In engineering practice, world models are not a one-size-fits-all technical proposition. Players entering the field can be broadly categorized into three groups based on their technical approaches: major corporation adherents, all-in world model advocates, and VLA+world model fusionists.

Among major corporations, NVIDIA, Google, Alibaba, and Tencent are actively positioning themselves.

Their core advantage lies not in the radicalism of a single technical route but in the depth of their computing power, scenarios, data, and engineering capabilities.

Alibaba's approach is particularly representative; they treat world models as a critical piece in their AI infrastructure puzzle, establishing a complete pipeline from model development to real-world deployment.

The Tongyi Qianwen team introduced Wan2.6, a native multimodal video model focusing on multimodal fusion and efficient deployment. It supports scene generation driven by text and images while balancing visual realism and physical consistency.

It is adaptable to multiple scenarios such as robot training and virtual simulation, while deeply collaborating with the Tongyi large model family, enabling bidirectional empowerment between world models and general AI capabilities.

The Gaode team launched ABot-PhysWorld, a video model designed for predicting physical world patterns. It accurately foresees object motion trajectories under complex interactions while maintaining multi-step causal consistency.

In WorldArena evaluations, ABot-PhysWorld secured first place in visual quality for a single indicator.

Ant Group's Lingbo took a distinct path emphasizing open-source ecosystems, introducing two world models with different focuses.

LingBot-VLA is a foundational model for embodied AI, achieving cross-entity and cross-task generalization capabilities, promoting the large-scale deployment of 'one brain for multiple machines.'

Meanwhile, LingBot-World focuses on high-precision physical modeling, creating high-fidelity, interactive virtual training environments for scenarios such as embodied AI, autonomous driving, and game development.

Another group of players has chosen a more radical approach—not treating world models as patches or auxiliary modules for VLA but directly building native intelligent systems for the physical world with world models as their foundation.

Representatives of this camp include Taishi Intelligent Navigation, Daxiao Robotics, and Qianjue Technology.

Taishi Intelligent Navigation released AWE3.0, the world's first general-purpose embodied large model capable of practical tasks, boasting advantages in sub-millimeter precision operations, flexible object perception and control, stable execution of long-duration tasks, and cross-scenario migration.

The robot A1, equipped with this model, set a Guinness World Record by successfully assembling sub-millimeter-grade wire harnesses 105 times within an hour.

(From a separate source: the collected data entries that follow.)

(* ===== verification/PageTableOps.v ===== *)
(** * The functions of kern/vm/page_table.c as operations on the invariant *)

From S2P Require Import Prelude Bits Spl Ram KHeap KHeapInv KHeapOk KHeapSpec KHeapProps Tlb Coremap CoremapSpec CoremapProps PageTable PageTableInv PageTableSpec PageTableCount.

#[local] Ltac Zify.zify_post_hook ::= Z.div_mod_to_equations.

(** ** Addresses *)

Definition vpn (va : Z) : Z := va / PAGE_SIZE.

Lemma index_1_vpn va : 0 ≤ va < 2 ^ 32 → Z.shiftr va 22 = vpn va / 1024 ∧ 0 ≤ vpn va / 1024 < 1024.
Proof.
  intros Hva. rewrite Z.shiftr_div_pow2 by done. unfold vpn, PAGE_SIZE.
  change (2 ^ 22) with 4194304. lia.
Qed.

Lemma index_2_vpn va : Z.land (Z.shiftr va 12) SECOND_INDEX = vpn va mod 1024.
Proof.
  change SECOND_INDEX with (Z.ones 10). rewrite Z.land_ones by done.
  by rewrite Z.shiftr_div_pow2 by done.
Qed.

Lemma put_word_put b j x y s : put_word b j y (put_word b j x s) = put_word b j y s.
Proof. unfold put_word. destruct s; cbn. by rewrite insert_insert_eq. Qed.

(** The words of the frames are kept. *)
Definition data_kept (O : gmap Z role) (s s' : kheap vmst) : Prop :=
  ∀ f j, O !! f = Some RFrame → 0 ≤ j < 1024 → kmem s' !! (f + 4 * j) = kmem s !! (f + 4 * j).

Lemma data_kept_trans O s s1 s2 : data_kept O s s1 → data_kept O s1 s2 → data_kept O s s2.
Proof. intros H1 H2 f j Hf Hj. rewrite H2 by done. by apply H1. Qed.

Section ops.
Implicit Types s : kheap vmst.
Implicit Types O : gmap Z role.
Implicit Types D P : gmap (Z * Z) Z.

Lemma cow_recount X c c' s O D P :
  cow_ok X c s O D P → (∀ k w, P !! k = Some w → c' k = c k) → cow_ok X c' s O D P.
Proof.
  intros Hok Hc. assert (∀ f, refs c' P f = refs c P f) as Hr by (intros; by apply refs_ext).
  cow_split Hok. intros f. rewrite Hr. apply Hcnt.
Qed.

(** A second-level table is reached through its physical address. *)
Lemma dir_kvaddr X c s O D P pt i b :
  cow_ok X c s O D P → D !! (pt, i) = Some b →
  b - MIPS_KSEG0 ≠ 0 ∧ PADDR_TO_KVADDR (b - MIPS_KSEG0) = b ∧
  KVADDR_TO_PADDR b = b - MIPS_KSEG0 ∧ (rsize <$> O) !! b = Some PAGE_SIZE.
Proof.
  intros Hok HD. pose proof (proj1 (co_dir _ _ _ _ _ _ Hok _ _ _) HD) as Hb.
  assert ((rsize <$> O) !! b = Some PAGE_SIZE) as Hbl by (by eapply role_block).
  destruct (co_managed _ _ _ _ _ _ Hok _ _ Hb I) as (k & Hk & E).
  destruct (rep_coremap _ _ (co_heap _ _ _ _ _ _ Hok) (co_init _ _ _ _ _ _ Hok)) as (R & Hcm).
  pose proof (cm_base _ _ Hcm).
  destruct (rep_range _ _ _ _ (co_heap _ _ _ _ _ _ Hok) Hbl) as (_ & _ & ? & ?).
  split_and!; [|..|done].
  - unfold frame_kvaddr, PAGE_SIZE in E. lia.
  - unfold PADDR_TO_KVADDR, MIPS_KSEG0, MIPS_KSEG1, PAGE_SIZE in *. rewrite u32_id; lia.
  - unfold KVADDR_TO_PADDR, MIPS_KSEG0, MIPS_KSEG1, PAGE_SIZE in *. rewrite u32_id; lia.
Qed.

Lemma ext_paddr X c s O D P a :
  cow_ok X c s O D P → (rsize <$> O) !! a = Some PAGE_SIZE →
  KVADDR_TO_PADDR a = a - MIPS_KSEG0 ∧ MIPS_KSEG0 ≤ a ∧ a + PAGE_SIZE ≤ MIPS_KSEG1 ∧
  a mod PAGE_SIZE = 0.
Proof.
  intros Hok Ha. destruct (rep_range _ _ _ _ (co_heap _ _ _ _ _ _ Hok) Ha) as (_ & _ & ? & ?).
  pose proof (page_aligned _ _ _ (co_heap _ _ _ _ _ _ Hok) Ha).
  split_and!; [|done..]. unfold KVADDR_TO_PADDR, MIPS_KSEG0, MIPS_KSEG1, PAGE_SIZE in *.
  rewrite u32_id; lia.
Qed.

(** Reading an entry of the first level. *)
Lemma load_top X c s O D P pt i m (Q : Z → world (kheap vmst) → Prop) :
  cow_ok X c s O D P → O !! pt = Some RTable → X ≠ Some pt → 0 ≤ i < 1024 →
  Q (dir_word (D !! (pt, i))) (World s m) → wp (kload (elem pt i)) Q (World s m).
Proof.
  intros Hok Hpt HX Hi HQ. eapply kload_page; [apply Hok|by eapply role_block|done| |exact HQ].
  by eapply co_top.
Qed.

(** Reading an entry of the second level. *)
Lemma load_second X c s O D P pt b n m (Q : Z → world (kheap vmst) → Prop) :
  cow_ok X c s O D P → D !! (pt, n / 1024) = Some b → X ≠ Some pt →
  Q (default 0 (P !! (pt, n))) (World s m) → wp (kload (elem b (n mod 1024))) Q (World s m).
Proof.
  intros Hok HD HX HQ. destruct (dir_kvaddr _ _ _ _ _ _ _ _ _ Hok HD) as (_ & _ & _ & Hb).
  eapply kload_page; [apply Hok|done|lia| |exact HQ].
  rewrite (co_second _ _ _ _ _ _ Hok pt (n / 1024)) by (done || lia).
  do 4 f_equal. lia.
Qed.

(** ** Lookup *)

(** What [pt_lookup] should answer. *)
Definition lookup_ref D P (pt va ft e : Z) : Z * Z :=
  match D !! (pt, vpn va / 1024) with
  | None => (NO_SECOND_LEVEL_PT, e)
  | Some _ =>
      match P !! (pt, vpn va) with
      | None => (INVALID, e)
      | Some w =>
          if ft =? VM_FAULT_READONLY
          then (if bit_set w TLBLO_DIRTY then WRITE_PERMITTED else WRITE_NOT_PERMITTED, rw w)
          else (PTE_FOUND, if bit_set w PTE_READONLY then andnot w TLBLO_DIRTY else w)
      end
  end.

Lemma pt_lookup_spec X c s O D P pt va ft e m (Q : Z * Z → world (kheap vmst) → Prop) :
  cow_ok X c s O D P → O !! pt = Some RTable → X ≠ Some pt → 0 ≤ va < 2 ^ 32 →
  Q (lookup_ref D P pt va ft e) (World s m) → wp (pt_lookup pt va ft e) Q (World s m).
Proof.
  intros Hok Hpt HX Hva HQ. unfold pt_lookup. destruct (index_1_vpn va Hva) as (-> & Hi).
  rewrite index_2_vpn, wp_bind. eapply load_top; [done..|].
  unfold lookup_ref in HQ. destruct (D !! (pt, vpn va / 1024)) as [b|] eqn:HD; [|exact HQ].
  destruct (dir_kvaddr _ _ _ _ _ _ _ _ _ Hok HD) as (Hnz & Hkv & _ & _). cbn [dir_word].
  rewrite (proj2 (Z.eqb_neq _ _) Hnz), Hkv, wp_bind. eapply load_second; [done..|].
  destruct (P !! (pt, vpn va)) as [w|] eqn:HP; [|exact HQ]. cbn [default from_option id].
  rewrite (pte_valid _ (co_pte _ _ _ _ _ _ Hok _ _ HP)).
  destruct (ft =? VM_FAULT_READONLY); exact HQ.
Qed.

(** ** New tables and entries *)

Lemma pt_create_spec s O D P m (Q : Z → world (kheap vmst) → Prop) :
  cow_ok None all_counted s O D P → ntables O < 256 →
  (UNALLOCATED_FRAME (hvm s) = 0 → Q 0 (World s m)) →
  (∀ a s', O !! a = None → a ≠ 0 → cow_ok None all_counted s' (<[a := RTable]> O) D P →
     data_kept O s s' → hcpu s' = hcpu s → Q a (World s' m)) →
  wp pt_create Q (World s m).
Proof.
  intros Hok Hn Hno Hyes. unfold pt_create. rewrite wp_bind. eapply kmalloc_cow; [done|exact Hno|].
  intros a s' Ha Ha0 Hok' Hk Hc Hm Hs0 Hsf _. rewrite (proj2 (Z.eqb_neq a 0) Ha0). cbn [negb].
  rewrite wp_bind. eapply kbzero_page; [apply Hok'|apply ext_block, lookup_insert_eq|].
  intros s2 Hrep2 Hop Hz. rewrite wp_ret. destruct (Hop) as (Hc2 & Hv2 & Hm2).
  assert (cow_ok None all_counted s2 (<[a:=RExt PAGE_SIZE]> O) D P) as Hok2
    by (eapply cow_ext; [done|apply lookup_insert_eq|done|done]).
  apply Hyes; [done|done|..].
  - rewrite <- (insert_insert_eq O a RTable (RExt PAGE_SIZE)).
    apply cow_new_table; [done|apply lookup_insert_eq|by rewrite Hv2| |done].
    rewrite (ntables_ext O); [done|]. intros x. apply role_other; [|done]. by rewrite Ha.
  - intros f j Hf Hj. rewrite Hm2; [by rewrite Hk|exact (role_aligned _ _ _ _ _ _ _ _ Hok Hf I)|done|congruence].
  - by rewrite Hc2.
Qed.

(** [update_first_pt_entry] with a page of zeros. *)
Lemma update_first_spec X c s O D P pt va b m (Q : unit → world (kheap vmst) → Prop) :
  cow_ok X c s O D P → O !! b = Some (RExt PAGE_SIZE) → managed (hvm s) b →
  O !! pt = Some RTable → 0 ≤ va < 2 ^ 32 → D !! (pt, vpn va / 1024) = None →
  (∀ j, 0 ≤ j < 1024 → kmem s !! (b + 4 * j) = Some 0) →
  (∀ s', s' = put_word pt (vpn va / 1024) (b - MIPS_KSEG0) s →
     cow_ok X c s' (<[b := RSecond pt (vpn va / 1024)]> O) (<[(pt, vpn va / 1024) := b]> D) P →
     Q tt (World s' m)) →
  wp (update_first_pt_entry pt va b) Q (World s m).
Proof.
  intros Hok Hb Hm Hpt Hva HD Hz HQ. unfold update_first_pt_entry.
  destruct (index_1_vpn va Hva) as (-> & Hi).
  destruct (ext_paddr _ _ _ _ _ _ b Hok (ext_block _ _ Hb)) as (-> & _).
  pose proof (role_block _ _ _ Hpt I) as Hptb.
  rewrite wp_bind. eapply kstore_page; [apply Hok|done|done|]. intros Hrep1.
  eapply kstore_page; [done|done|done|]. rewrite put_word_put. intros Hrep2.
  apply HQ; [done|]. by apply cow_new_second.
Qed.

(** The word [update_second_pt_entry] stores. *)
Lemma mkpte_code f flags :
  f mod PAGE_SIZE = 0 →
  (if bit_set flags PF_W then Z.lor (Z.lor (f - MIPS_KSEG0) TLBLO_VALID) TLBLO_DIRTY
   else Z.lor (f - MIPS_KSEG0) TLBLO_VALID) = mkpte f (bit_set flags PF_W).
Proof.
  intros Hf. rewrite mkpte_lor by done. destruct (bit_set flags PF_W); [|done].
  by rewrite <- Z.lor_assoc.
Qed.

Lemma update_second_spec X c s O D P pt b va f flags m (Q : Z → world (kheap vmst) → Prop) :
  cow_ok X c s O D P → O !! f = Some (RExt PAGE_SIZE) → managed (hvm s) f →
  shared_at (hvm s) f = Some 0 → (∀ j, 0 ≤ j < 1024 → is_Some (kmem s !! (f + 4 * j))) →
  0 ≤ va < 2 ^ 32 → X ≠ Some pt → D !! (pt, vpn va / 1024) = Some b → P !! (pt, vpn va) = None →
  c (pt, vpn va) = true →
  (∀ s', let w := mkpte f (bit_set flags PF_W) in
     s' = put_word b (vpn va mod 1024) w s →
     cow_ok X c s' (<[f := RFrame]> O) D (<[(pt, vpn va) := w]> P) → Q w (World s' m)) →
  wp (update_second_pt_entry pt va f flags) Q (World s m).
Proof.
  intros Hok Hf Hm Hs0 Hdef Hva HX HD HP Hc HQ. unfold update_second_pt_entry.
  destruct (index_1_vpn va Hva) as (-> & Hi). rewrite index_2_vpn.
  destruct (co_range _ _ _ _ _ _ Hok _ _ _ HD) as (Hpt & _).
  destruct (ext_paddr _ _ _ _ _ _ f Hok (ext_block _ _ Hf)) as (-> & Hlo & Hhi & Ha).
  destruct (dir_kvaddr _ _ _ _ _ _ _ _ _ Hok HD) as (_ & Hkv & _ & Hb).
  rewrite wp_bind. eapply load_top; [done..|]. rewrite HD. cbn [dir_word]. rewrite Hkv.
  set (j := vpn va mod 1024). assert (0 ≤ j < 1024) as Hj by lia.
  rewrite wp_bind. eapply kstore_page; [apply Hok|done|done|]. intros Hrep1.
  rewrite wp_bind. eapply kstore_page; [done|done|done|]. rewrite put_word_put. intros Hrep2.
  rewrite wp_bind. eapply kload_page; [done|done|done|apply put_word_eq|].
  rewrite wp_bind. eapply kstore_page; [done|done|done|]. rewrite put_word_put. intros Hrep3.
  rewrite wp_bind. pose proof (mkpte_code f flags Ha) as Hcode.
  assert (∀ s', s' = put_word b j (mkpte f (bit_set flags PF_W)) s → heap_rep s' (rsize <$> O) →
    wp (kload (elem b j)) Q (World s' m)) as Hend.
  { intros s' -> Hrep. eapply kload_page; [done|done|done|apply put_word_eq|].
    apply HQ; [done|]. apply cow_map; try done; [by apply mkpte_ok|by apply mkpte_frame]. }
  destruct (bit_set flags PF_W) eqn:Hw.
  - rewrite wp_bind. eapply kload_page; [done|done|done|apply put_word_eq|].
    eapply kstore_page; [done|done|done|]. rewrite put_word_put, Hcode. intros Hrep4.
    by apply Hend.
  - rewrite wp_ret. rewrite Hcode in *. by apply Hend.
Qed.

Lemma new_second_pt_spec s O D P pt va m (Q : Z → world (kheap vmst) → Prop) :
  cow_ok None all_counted s O D P → O !! pt = Some RTable → 0 ≤ va < 2 ^ 32 →
  D !! (pt, vpn va / 1024) = None →
  (UNALLOCATED_FRAME (hvm s) = 0 → Q ENOMEM (World s m)) →
  (∀ b s', O !! b = None →
     cow_ok None all_counted s' (<[b := RSecond pt (vpn va / 1024)]> O) (<[(pt, vpn va / 1024) := b]> D) P →
     data_kept O s s' → hcpu s' = hcpu s →
     UNALLOCATED_FRAME (hvm s') = UNALLOCATED_FRAME (hvm s) - 1 → Q 0 (World s' m)) →
  wp (new_second_pt pt va) Q (World s m).
Proof.
  intros Hok Hpt Hva HD Hno Hyes. unfold new_second_pt. rewrite wp_bind.
  eapply kmalloc_cow; [done|intros E; cbn [Z.eqb]; rewrite wp_ret; by apply Hno|].
  intros b s' Hb Hb0 Hok' Hk Hc Hm Hs0 Hsf Hun. rewrite (proj2 (Z.eqb_neq b 0) Hb0), wp_bind.
  eapply kbzero_page; [apply Hok'|apply ext_block, lookup_insert_eq|].
  intros s2 Hrep2 (Hc2 & Hv2 & Hm2) Hz. rewrite wp_bind.
  assert (cow_ok None all_counted s2 (<[b:=RExt PAGE_SIZE]> O) D P) as Hok2
    by (eapply cow_ext; [done|apply lookup_insert_eq|done|done]).
  assert (b ≠ pt) by congruence.
  eapply update_first_spec; [exact Hok2|apply lookup_insert_eq|by rewrite Hv2|
    by rewrite lookup_insert_ne|done..|].
  intros s3 E Hok3. rewrite insert_insert_eq in Hok3. rewrite wp_ret.
  assert (∀ x r, O !! x = Some r → internal r → x mod PAGE_SIZE = 0) as Hal
    by (intros x r Hx Hr; exact (role_aligned _ _ _ _ _ _ _ _ Hok Hx Hr)).
  eapply Hyes; [done|done|..]; rewrite E.
  - intros f j Hf Hj. rewrite put_word_ne; [|by eapply Hal|by eapply Hal|by apply index_1_vpn|done|
      left; congruence].
    rewrite Hm2; [by rewrite Hk|by eapply Hal|done|congruence].
  - by rewrite <- Hc, <- Hc2.
  - cbn [put_word set_kmem hvm]. by rewrite Hv2.
Qed.

Lemma new_zero_frame_spec X c s O D P m (Q : Z → world (kheap vmst) → Prop) :
  cow_ok X c s O D P →
  (UNALLOCATED_FRAME (hvm s) = 0 → Q 0 (World s m)) →
  (∀ f s', O !! f = None → f ≠ 0 → cow_ok X c s' (<[f := RExt PAGE_SIZE]> O) D P →
     managed (hvm s') f → shared_at (hvm s') f = Some 0 →
     (∀ j, 0 ≤ j < 1024 → kmem s' !! (f + 4 * j) = Some 0) →
     data_kept O s s' → hcpu s' = hcpu s →
     UNALLOCATED_FRAME (hvm s') = UNALLOCATED_FRAME (hvm s) - 1 → Q f (World s' m)) →
  wp new_zero_frame Q (World s m).
Proof.
  intros Hok Hno Hyes. unfold new_zero_frame. rewrite wp_bind.
  eapply kmalloc_cow; [done|intros E; cbn [Z.eqb]; rewrite wp_ret; by apply Hno|].
  intros f s' Hf Hf0 Hok' Hk Hc Hm Hs0 Hsf Hun. rewrite (proj2 (Z.eqb_neq f 0) Hf0), wp_bind.
  eapply kbzero_page; [apply Hok'|apply ext_block, lookup_insert_eq|].
  intros s2 Hrep2 (Hc2 & Hv2 & Hm2) Hz. rewrite wp_ret.
  apply Hyes; try done; try by rewrite Hv2.
  - eapply cow_ext; [done|apply lookup_insert_eq|done|done].
  - intros g j Hg Hj. rewrite Hm2; [by rewrite Hk|
      exact (role_aligned _ _ _ _ _ _ _ _ Hok Hg I)|done|congruence].
  - by rewrite Hc2.
Qed.
End ops.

Daxiao Robotics took a different path—edge deployment.

Its Enlightened 3.0 model helps machines understand physical world causality through a unified multimodal understanding-generation-prediction architecture.

Among them, Kairos 3.0-4B is the world's first embodied world model capable of real-time generation on the THOR edge platform, with a video generation time-to-duration ratio of 1:1.5, meaning the model's reasoning speed essentially keeps pace with changes in the physical world.

Additionally, another group of players has abandoned the limitations of a single technical route, opting instead for deep integration of VLA and world models.

By leveraging their synergistic complementarity, they enhance robots' autonomous decision-making and execution capabilities. ZhiYuan Robotics' strategy is the most systematic and representative in this regard.

In April, ZhiYuan released Genie Envisioner 2.0, a truly interactive world model.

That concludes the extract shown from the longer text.